Almost immediately after the death of Associate Supreme Court Justice Ruth Bader Ginsburg, President Donald Trump nominated Amy Coney Barrett, then a federal judge, to fill her seat. The nomination was highly contentious; Barrett came under fire for her views her critics believed would tilt the balance of the court in a partisan direction. The Republican-controlled Senate confirmed Barrett to the nation’s highest court within a month.
And late last night, the Supreme Court voted to bar the state of New York from reimposing Covid-19 restrictions on religious gatherings. The ruling was 5-4, and Justice Barrett was the crucial swing vote, siding with her conservative colleagues.
The news prompted President Donald Trump to wish the country a “Happy Thanksgiving” as he shared coverage of the ruling from the nonpartisan SCOTUSblog, which has covered the Supreme Court since 2002.
HAPPY THANKSGIVING! https://t.co/56e8Qy7O22
— Donald J. Trump (@realDonaldTrump) November 26, 2020
In their decision, the majority said New York Governor Andrew Cuomo’s restrictions violated the First Amendment’s guarantee of freedom of religion. The restrictions varied and depended on zone: In “red” zones, zip codes where coronavirus infections are the highest, no more than 10 people may attend religious services. Attendance is capped at 25 in “orange” zones, where the risk of coronavirus infection isn’t as high.
The unsigned majority opinion in favor of the Roman Catholic Diocese of Brooklyn and Agudath Israel of America said that Covid-19 regulations are “far more restrictive than any Covid-related regulations that have previously come before the court, much tighter than those adopted by many other jurisdictions hard hit by the pandemic, and far more severe than has been shown to be required to prevent the spread of the virus.”
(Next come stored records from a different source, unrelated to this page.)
Lemma count_label_within_labels `{GeoLib} (g : geom) (right : GeoDataFrame) :
  forall label k,
  count_label (label + k) (within_labels g right label) =
  match right !! k with
  | Some r => if within g (geometry r) then 1%nat else 0%nat
  | None => 0%nat
  end.
Proof.
  induction right as [|r right IH]; intros label k; [by destruct k|].
  simpl. destruct k as [|k]; simpl.
  - replace (label + 0)%nat with label by lia.
    destruct (within g (geometry r)).
    + rewrite count_label_cons, decide_True by done.
      rewrite count_label_below by lia. reflexivity.
    + apply count_label_below. lia.
  - replace (label + S k)%nat with (S label + k)%nat by lia.
    destruct (within g (geometry r)).
    + rewrite count_label_cons, decide_False by lia. apply IH.
    + apply IH.
Qed.

Lemma groupby_size_lookup (joined : list (nat * nat)) (j : nat) :
  default 0%nat (groupby_size joined !! j) = count_label j joined.*2.
Proof.
  induction joined as [|[i k] joined IH]; [reflexivity|].
  change (groupby_size ((i, k) :: joined))
    with (<[k := S (default 0%nat (groupby_size joined !! k))]> (groupby_size joined)).
  rewrite fmap_cons, count_label_cons. cbn [snd].
  destruct (decide (k = j)) as [->|Hne].
  - by rewrite lookup_insert_eq, <- IH.
  - by rewrite lookup_insert_ne.
Qed.

Lemma bins_within_cons `{GeoLib} (b : Row) (bins : GeoDataFrame) (polygon : Row) :
  bins_within (b :: bins) polygon =
  ((if within (geometry b) (geometry polygon) then 1 else 0)
   + bins_within bins polygon)%nat.
Proof.
  unfold bins_within. rewrite filter_cons.
  destruct (within (geometry b) (geometry polygon)); by case_decide.
Qed.

Lemma snd_pair_fmap (i : nat) (labels : list nat) : (pair i <$> labels).*2 = labels.
Proof. induction labels as [|k labels IH]; [reflexivity|]. simpl. by f_equal. Qed.

Lemma count_label_sjoin `{GeoLib} (left right : GeoDataFrame) (j : nat) (polygon : Row) :
  right !! j = Some polygon ->
  forall label, count_label j (sjoin_from label left right).*2 = bins_within left polygon.
Proof.
  intros Hj. induction left as [|l left IH]; intros label; [reflexivity|].
  change (sjoin_from label (l :: left) right)
    with ((pair label <$> within_labels (geometry l) right 0)
          ++ sjoin_from (S label) left right)%list.
  rewrite fmap_app, count_label_app, IH, bins_within_cons.
  rewrite snd_pair_fmap.
  pose proof (count_label_within_labels (geometry l) right 0 j) as Hc.
  simpl in Hc. by rewrite Hc, Hj.
Qed.

Lemma index_map_fillna_counts `{GeoLib} (left right : GeoDataFrame) :
  index_map_fillna right (groupby_size (sjoin_within left right)) =
  (fun polygon => Z.of_nat (bins_within left polygon)) <$> right.
Proof.
  apply list_eq. intros j. unfold index_map_fillna.
  change (map ?f ?l) with (f <$> l). rewrite !list_lookup_fmap.
  destruct (right !! j) as [polygon|] eqn:Hj; simpl.
  - rewrite lookup_seq_lt by (by eapply lookup_lt_Some). simpl.
    rewrite groupby_size_lookup. unfold sjoin_within.
    by rewrite (count_label_sjoin left right j polygon Hj).
  - rewrite lookup_seq_ge; [done|]. by apply lookup_ge_None.
Qed.

Lemma set_column_bin_count `{GeoLib} (left right : GeoDataFrame) :
  set_column "bin_count"
    (VInt <$> index_map_fillna right (groupby_size (sjoin_within left right))) right =
  counted left <$> right.
Proof.
  rewrite index_map_fillna_counts. unfold set_column.
  rewrite <- list_fmap_compose, zip_with_fmap_r, zip_with_diag. reflexivity.
Qed.

(** The join has one row per matched pair: its length is the sum, over
    the right rows, of the number of left rows within each. *)
Lemma length_within_labels `{GeoLib} (g : geom) (right : GeoDataFrame) (label : nat) :
  length (within_labels g right label) =
  sum_list ((fun r => if within g (geometry r) then 1%nat else 0%nat) <$> right).
Proof.
  revert label. induction right as [|r right IH]; intros label; [reflexivity|].
  csimpl. destruct (within g (geometry r)); csimpl; by rewrite IH.
Qed.

Lemma sum_list_fmap_add {A : Type} (f g : A -> nat) (l : list A) :
  sum_list ((fun x => f x + g x)%nat <$> l) =
  (sum_list (f <$> l) + sum_list (g <$> l))%nat.
Proof. induction l as [|x l IH]; [reflexivity|]. csimpl. rewrite IH. lia. Qed.

Lemma sum_bins_within `{GeoLib} (left right : GeoDataFrame) (label : nat) :
  sum_list (bins_within left <$> right) = length (sjoin_from label left right).
Proof.
  revert label. induction left as [|l left IH]; intros label.
  - simpl. induction right as [|r right IHr]; [reflexivity|]. csimpl. by rewrite IHr.
  - csimpl. rewrite length_app, length_fmap, <- (IH (S label)).
    rewrite length_within_labels, <- sum_list_fmap_add.
    f_equal. apply list_fmap_ext. intros _ r _. apply bins_within_cons.
Qed.

(** The globals after a run of [find_bins] past its guards. *)
Definition after_find_bins `{GeoLib} (w : world) : world :=
  mkWorld _ (gp_gdf w) (pharmacy_gdf w) (bins_gdf w)
          (counted (bins_gdf w) <$> nature_reserves_gdf w)
          (counted (bins_gdf w) <$> conservation_areas_gdf w).

(** The report built from the counted polygons. *)
Definition bins_report `{GeoLib} (w : world) : exn + response :=
  match mapE nature_reserve_record (counted (bins_gdf w) <$> nature_reserves_gdf w) with
  | inl e => inl e
  | inr nature_reserve_bin_count =>
      match mapE conservation_area_record
                 (counted (bins_gdf w) <$> conservation_areas_gdf w) with
      | inl e => inl e
      | inr conservation_area_bin_count =>
          inr (JSONResponse 200 (VDict [
            ("nature_reserve_bin_count", VList nature_reserve_bin_count);
            ("conservation_area_bin_count", VList conservation_area_bin_count)]))
      end
  end.

Lemma find_bins_run `{GeoLib} (w : world) :
  bins_gdf w <> [] -> nature_reserves_gdf w <> [] -> conservation_areas_gdf w <> [] ->
  run find_bins w = (bins_report w, after_find_bins w, [EvSjoin; EvSjoin]).
Proof.
  intros Hbins Hnature Hareas. unfold find_bins. run_handler.
  rewrite (empty_false _ Hbins), (empty_false _ Hnature), (empty_false _ Hareas).
  simpl. rewrite !set_column_bin_count.
  unfold bins_report, after_find_bins, set_conservation_areas_gdf,
    set_nature_reserves_gdf. simpl.
  destruct (mapE nature_reserve_record _) as [e|nr]; [reflexivity|].
  by destruct (mapE conservation_area_record _) as [e|ca].
Qed.



(** Every row of the frame has the listed columns. *)
Definition has_columns `{GeoLib} (columns : list string) (gdf : GeoDataFrame) : Prop :=
  Forall (fun row => Forall (fun c => is_Some (props row !! c)) columns) gdf.
(** * Job-shop scheduling: a shallow embedding of the sequential and the
      thread-coordinated scheduler, and the properties of their schedules.

    Sources: [job_shop_sequential.c] and [job_shop_parallel.c].

    Conventions of the embedding.
    - A C [int] is a [Z].  The sums of the schedulers come twice: in [Z],
      which is what the source computes as long as no sum leaves the range of
      [int], and in [Module Int32] with the 32-bit wrap-around of the
      compiled programs written out ([wrap]).  The theorems over the sums of
      [Z] either carry a bound that keeps every sum an [int] or state what
      holds of the wrapped sums as well; the others are stated over
      [Int32], and the lemmas named [.._exact] say where the two agree.
    - A C array is a list read with [arr.[i]] and written with
      [arr.[i <- v]]; the used part of [problem.jobs] is a list of rows.  An
      access outside its bounds is undefined in C; the model reads a default
      and drops the write, and the theorems are about problems whose
      dimensions fit the arrays ([well_formed]).
    - A counting [for] loop is a left fold over [seqZ 0 n].
    - The unbounded [while (1)] of [find_available_time] takes fuel; the
      theorems show that the fuel handed to it always suffices.
    - The threads of an OpenMP parallel region run their critical section
      one after the other; a region is the list of the thread numbers of its
      team in the order in which they pass it.
    - The input file is the list of the integers that the [fscanf] calls
      find in it, each within the range of [int]; a conversion fails where
      the list ends.  File names are lists of characters.
    - Wall-clock measurements and the execution logs are diagnostic only and
      are left out. *)

From Stdlib Require Import ZArith Lia Bool List Ascii.
From stdpp Require Import base option list list_numbers.

Local Open Scope Z_scope.

(** ** Compile-time constants of the two sources *)

Definition MAX_JOBS : Z := 100.
Definition MAX_MACHINES : Z := 100.
Definition MAX_OPERATIONS : Z := 100.
Definition MAX_THREADS : Z := 32.
Definition INF : Z := 999999.

(** ** Data model *)

Module Op.
Record Operation : Type := mk {
  machine : Z;      (* the machine this operation must be processed on *)
  duration : Z;     (* the time required to complete this operation *)
  start_time : Z    (* the scheduled start time, -1 if not scheduled *)
}.
End Op.
Abbreviation Operation := Op.Operation.

#[global] Instance Operation_inhabited : Inhabited Operation :=
  populate (Op.mk 0 0 (-1)).

Record JobShopProblem : Type := mkProblem {
  num_jobs : Z;
  num_machines : Z;
  num_operations : Z;
  jobs : list (list Operation)
}.

(** Array read and write at an [int] index. *)
Definition aget {A} `{Inhabited A} (arr : list A) (i : Z) : A :=
  arr !!! Z.to_nat i.
Definition aset {A} (arr : list A) (i : Z) (v : A) : list A :=
  <[Z.to_nat i := v]> arr.

Notation "arr .[ i ]" := (aget arr i) (at level 1, left associativity, format "arr .[ i ]").
Notation "arr .[ i <- v ]" := (aset arr i v) (at level 1, left associativity, format "arr .[ i  <-  v ]").

(** [problem.jobs[job][op]] *)
Definition job_op (p : JobShopProblem) (job op : Z) : Operation :=
  (jobs p).[job].[op].

(** [problem.jobs[job][op].start_time = v] *)
Definition set_start_time (p : JobShopProblem) (job op v : Z) : JobShopProblem :=
  let o := job_op p job op in
  mkProblem (num_jobs p) (num_machines p) (num_operations p)
    ((jobs p).[job <- (jobs p).[job].[op <- Op.mk (Op.machine o) (Op.duration o) v]]).

(** The cells visited by [for job ... for op ...], in visiting order. *)
Definition cells (p : JobShopProblem) : list (Z * Z) :=
  job ← seqZ 0 (num_jobs p); (fun op => (job, op)) <$> seqZ 0 (num_operations p).

(** The problem file read by [read_input_file]: the two dimensions and, per
    job, the (machine, duration) pairs; every operation starts unscheduled. *)
Definition load (nj nm : Z) (rows : list (list (Z * Z))) : JobShopProblem :=
  mkProblem nj nm nm (map (map (fun md => Op.mk (fst md) (snd md) (-1))) rows).

(** ** [find_available_time] (identical in both sources) *)

(** The sums of this part are those of [Z]; [Int32.find_available_time]
    below is the function with the wrap-around of [int]. *)

(** The overlap test of the source: [start_time < op_end && end_time > op_start]. *)
Definition overlaps (start_time end_time op_start op_end : Z) : bool :=
  (start_time <? op_end) && (end_time >? op_start).

(** An operation counts as committed on [machine] when
    [start_time != -1 && machine == machine]. *)
Definition committed_on (machine : Z) (o : Operation) : bool :=
  negb (Op.start_time o =? -1) && (Op.machine o =? machine).

(** Body of the two nested [for] loops for one cell; the accumulator is
    ([can_schedule], [earliest_possible]). *)
Definition scan_cell (p : JobShopProblem) (machine start_time end_time : Z)
    (acc : bool * Z) (job op : Z) : bool * Z :=
  let '(can_schedule, earliest_possible) := acc in
  let o := job_op p job op in
  if committed_on machine o then
    let op_start := Op.start_time o in
    let op_end := op_start + Op.duration o in
    if overlaps start_time end_time op_start op_end then
      (false, if op_end >? earliest_possible then op_end else earliest_possible)
    else acc
  else acc.
(** X10. A session of which the cutoff that the subtraction of line 109
    returns is strictly before the first frame's timestamp, with key events
    that match, is skipped: the merge returns the empty dataset, and for it
    [record] prints the skip message and calls nothing else; no folder is
    made and nothing is saved. *)
Theorem short_session_is_skipped {Screen Dir : Type} (fsub fdiv : Q → Q → Q)
    (keys_to_directions : list string → Dir)
    (np_keys_filename np_screens_filename avi_video_filename save_dir : string)
    (self : Recorder) (key_sequence : list KeyEvent)
    (screen_sequence : list (ScreenEvent Screen))
    (first_screen last_screen : ScreenEvent Screen) (held : gset string)
    (folder_name : string) :
  head screen_sequence = Some first_screen →
  last screen_sequence = Some last_screen →
  fsub (screen_timestamp last_screen) (discard_tail_sec self)
    < screen_timestamp first_screen →
  replay key_sequence = Ok held →
  ∃ dataset,
    to_training_data_with fsub self key_sequence screen_sequence = Some (Ok dataset) ∧
    dataset = [] ∧
    save_session_with fsub fdiv keys_to_directions np_keys_filename np_screens_filename
                      avi_video_filename save_dir dataset folder_name
    = ([Print SkippingEmpty], inr tt).
Proof.
  intros Hhead Hlast Hcut Hreplay.
  destruct (to_training_data_with_run fsub self key_sequence _ _ Hlast)
    as (st & r & Hreach & Hleave & Hr).
  pose proof (emitted_prefix_nil _ _ _ _ Hhead Hcut
                (reachable_emitted_prefix _ _ _ _ Hreach)) as Hnil.
  pose proof (reachable_keys_consumed _ _ _ _ Hreach) as [Hcur _].
  exists []. split; [|done].
  destruct Hleave as [Hge|Hlt Hit|e Hlt Hit]; [by rewrite Hr, Hnil..|].
  apply iteration_Throw in Hit as (key & _ & ke & se & Hke & _ & _ & Hdown & <- & Hin);
    [|done].
  exfalso. apply Hin. rewrite Hcur. by eapply replay_Ok_up_held.
Qed.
President Trump has often sparred with Cuomo over coronavirus restrictions and accused him of mishandling the pandemic in the state, which experienced the heaviest losses in the spring. More than 34,000 people have died in New York since the pandemic began, though the curve in the state has remained relatively flat in the last few months, experiencing a slower uptick in Covid-19 cases as the virus has spread further afield, endangering lives in the Midwest and in the Sunbelt.